[Start of section]

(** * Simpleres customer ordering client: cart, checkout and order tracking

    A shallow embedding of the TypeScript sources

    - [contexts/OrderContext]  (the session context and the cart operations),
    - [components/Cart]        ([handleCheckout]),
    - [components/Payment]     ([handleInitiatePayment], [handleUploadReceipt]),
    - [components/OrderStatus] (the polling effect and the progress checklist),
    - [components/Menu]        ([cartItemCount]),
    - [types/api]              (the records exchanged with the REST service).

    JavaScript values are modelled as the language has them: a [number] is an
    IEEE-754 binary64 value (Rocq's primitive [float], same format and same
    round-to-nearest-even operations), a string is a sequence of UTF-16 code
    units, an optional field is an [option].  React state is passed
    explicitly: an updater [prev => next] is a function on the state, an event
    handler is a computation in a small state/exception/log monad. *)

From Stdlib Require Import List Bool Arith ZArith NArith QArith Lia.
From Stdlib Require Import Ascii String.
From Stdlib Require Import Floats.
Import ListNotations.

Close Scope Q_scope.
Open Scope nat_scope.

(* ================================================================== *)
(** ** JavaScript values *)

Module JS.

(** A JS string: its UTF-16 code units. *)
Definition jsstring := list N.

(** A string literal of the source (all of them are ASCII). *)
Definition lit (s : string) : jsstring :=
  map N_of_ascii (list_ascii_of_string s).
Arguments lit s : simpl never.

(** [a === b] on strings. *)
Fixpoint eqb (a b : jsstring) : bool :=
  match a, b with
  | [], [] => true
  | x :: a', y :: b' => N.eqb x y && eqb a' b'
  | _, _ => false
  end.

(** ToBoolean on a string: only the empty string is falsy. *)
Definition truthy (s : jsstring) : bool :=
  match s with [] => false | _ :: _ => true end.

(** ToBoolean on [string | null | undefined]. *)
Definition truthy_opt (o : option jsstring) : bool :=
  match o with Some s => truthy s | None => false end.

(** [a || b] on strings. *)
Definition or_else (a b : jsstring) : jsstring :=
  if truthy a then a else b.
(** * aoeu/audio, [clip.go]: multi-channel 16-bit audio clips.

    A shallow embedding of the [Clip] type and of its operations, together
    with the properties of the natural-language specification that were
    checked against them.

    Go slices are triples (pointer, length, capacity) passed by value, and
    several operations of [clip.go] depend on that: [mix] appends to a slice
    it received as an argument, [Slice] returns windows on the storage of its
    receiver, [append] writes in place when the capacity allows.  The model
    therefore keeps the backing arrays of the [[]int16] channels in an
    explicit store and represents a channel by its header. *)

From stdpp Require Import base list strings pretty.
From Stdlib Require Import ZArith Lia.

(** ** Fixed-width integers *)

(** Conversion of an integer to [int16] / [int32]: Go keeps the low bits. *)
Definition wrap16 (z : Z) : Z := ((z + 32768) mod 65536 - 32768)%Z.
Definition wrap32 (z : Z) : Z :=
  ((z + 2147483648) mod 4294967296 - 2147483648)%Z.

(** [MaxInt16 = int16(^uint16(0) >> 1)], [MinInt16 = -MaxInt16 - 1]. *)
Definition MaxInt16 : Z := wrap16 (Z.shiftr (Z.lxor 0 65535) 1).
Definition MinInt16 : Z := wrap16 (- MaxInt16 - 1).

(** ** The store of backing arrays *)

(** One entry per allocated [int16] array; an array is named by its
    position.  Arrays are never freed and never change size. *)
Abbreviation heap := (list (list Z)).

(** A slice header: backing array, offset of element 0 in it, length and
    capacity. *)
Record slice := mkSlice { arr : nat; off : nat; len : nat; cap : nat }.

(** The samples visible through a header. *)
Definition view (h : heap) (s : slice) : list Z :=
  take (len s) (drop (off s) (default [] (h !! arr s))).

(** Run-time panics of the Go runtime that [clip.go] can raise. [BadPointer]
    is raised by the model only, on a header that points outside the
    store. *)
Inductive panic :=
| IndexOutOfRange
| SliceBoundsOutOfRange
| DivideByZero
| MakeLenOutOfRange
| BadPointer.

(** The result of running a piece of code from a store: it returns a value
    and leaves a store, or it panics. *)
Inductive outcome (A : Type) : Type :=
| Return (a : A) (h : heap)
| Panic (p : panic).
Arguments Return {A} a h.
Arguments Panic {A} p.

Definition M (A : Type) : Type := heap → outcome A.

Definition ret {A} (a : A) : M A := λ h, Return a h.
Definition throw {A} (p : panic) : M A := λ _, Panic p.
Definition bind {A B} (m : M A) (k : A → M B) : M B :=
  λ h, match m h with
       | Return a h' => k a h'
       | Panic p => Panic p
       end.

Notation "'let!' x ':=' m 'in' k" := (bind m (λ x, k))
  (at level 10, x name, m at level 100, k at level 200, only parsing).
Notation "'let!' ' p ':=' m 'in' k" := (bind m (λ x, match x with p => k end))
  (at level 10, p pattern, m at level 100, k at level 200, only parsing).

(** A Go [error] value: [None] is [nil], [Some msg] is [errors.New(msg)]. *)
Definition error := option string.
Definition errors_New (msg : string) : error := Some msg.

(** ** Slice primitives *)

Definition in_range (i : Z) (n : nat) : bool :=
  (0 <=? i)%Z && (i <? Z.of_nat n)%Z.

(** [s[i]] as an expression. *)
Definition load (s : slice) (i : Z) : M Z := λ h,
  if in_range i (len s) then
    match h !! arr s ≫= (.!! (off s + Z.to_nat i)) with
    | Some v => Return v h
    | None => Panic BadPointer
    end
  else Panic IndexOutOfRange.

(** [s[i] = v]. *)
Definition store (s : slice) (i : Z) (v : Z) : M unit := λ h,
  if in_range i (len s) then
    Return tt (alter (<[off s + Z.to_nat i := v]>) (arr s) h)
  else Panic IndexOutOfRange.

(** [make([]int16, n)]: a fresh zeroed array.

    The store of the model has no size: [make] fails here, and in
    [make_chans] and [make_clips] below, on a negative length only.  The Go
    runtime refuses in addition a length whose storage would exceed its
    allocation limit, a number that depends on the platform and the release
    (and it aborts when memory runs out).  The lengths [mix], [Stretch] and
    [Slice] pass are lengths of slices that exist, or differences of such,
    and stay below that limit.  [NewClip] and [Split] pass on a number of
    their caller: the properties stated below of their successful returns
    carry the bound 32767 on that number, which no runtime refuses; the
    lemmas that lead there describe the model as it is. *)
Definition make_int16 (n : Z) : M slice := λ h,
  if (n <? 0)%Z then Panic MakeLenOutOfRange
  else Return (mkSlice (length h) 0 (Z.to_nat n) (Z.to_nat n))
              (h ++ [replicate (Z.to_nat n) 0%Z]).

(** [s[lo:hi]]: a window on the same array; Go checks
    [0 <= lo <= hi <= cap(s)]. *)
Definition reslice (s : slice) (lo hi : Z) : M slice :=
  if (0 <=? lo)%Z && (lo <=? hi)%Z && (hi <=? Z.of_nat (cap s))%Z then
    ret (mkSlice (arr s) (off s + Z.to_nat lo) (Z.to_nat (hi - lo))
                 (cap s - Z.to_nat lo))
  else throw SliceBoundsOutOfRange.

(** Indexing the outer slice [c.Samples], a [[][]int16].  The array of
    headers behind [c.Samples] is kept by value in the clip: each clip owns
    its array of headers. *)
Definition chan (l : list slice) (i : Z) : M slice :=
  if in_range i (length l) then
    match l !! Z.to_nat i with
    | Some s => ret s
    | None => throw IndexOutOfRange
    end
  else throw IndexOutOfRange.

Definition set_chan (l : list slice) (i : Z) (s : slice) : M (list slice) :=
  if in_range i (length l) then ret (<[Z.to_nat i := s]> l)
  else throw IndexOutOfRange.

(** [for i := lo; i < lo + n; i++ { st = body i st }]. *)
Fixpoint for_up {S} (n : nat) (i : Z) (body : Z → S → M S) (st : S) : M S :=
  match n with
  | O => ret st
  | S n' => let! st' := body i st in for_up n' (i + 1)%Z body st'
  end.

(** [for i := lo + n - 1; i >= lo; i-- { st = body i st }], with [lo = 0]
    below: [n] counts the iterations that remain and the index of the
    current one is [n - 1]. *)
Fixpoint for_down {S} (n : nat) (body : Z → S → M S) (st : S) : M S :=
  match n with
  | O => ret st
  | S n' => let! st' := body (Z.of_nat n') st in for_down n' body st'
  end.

[End of section]

◆ What the exercise asks ◆
Please give the number of lines in the entries above that hold "store", with no other words.

◆ Solution ◆
7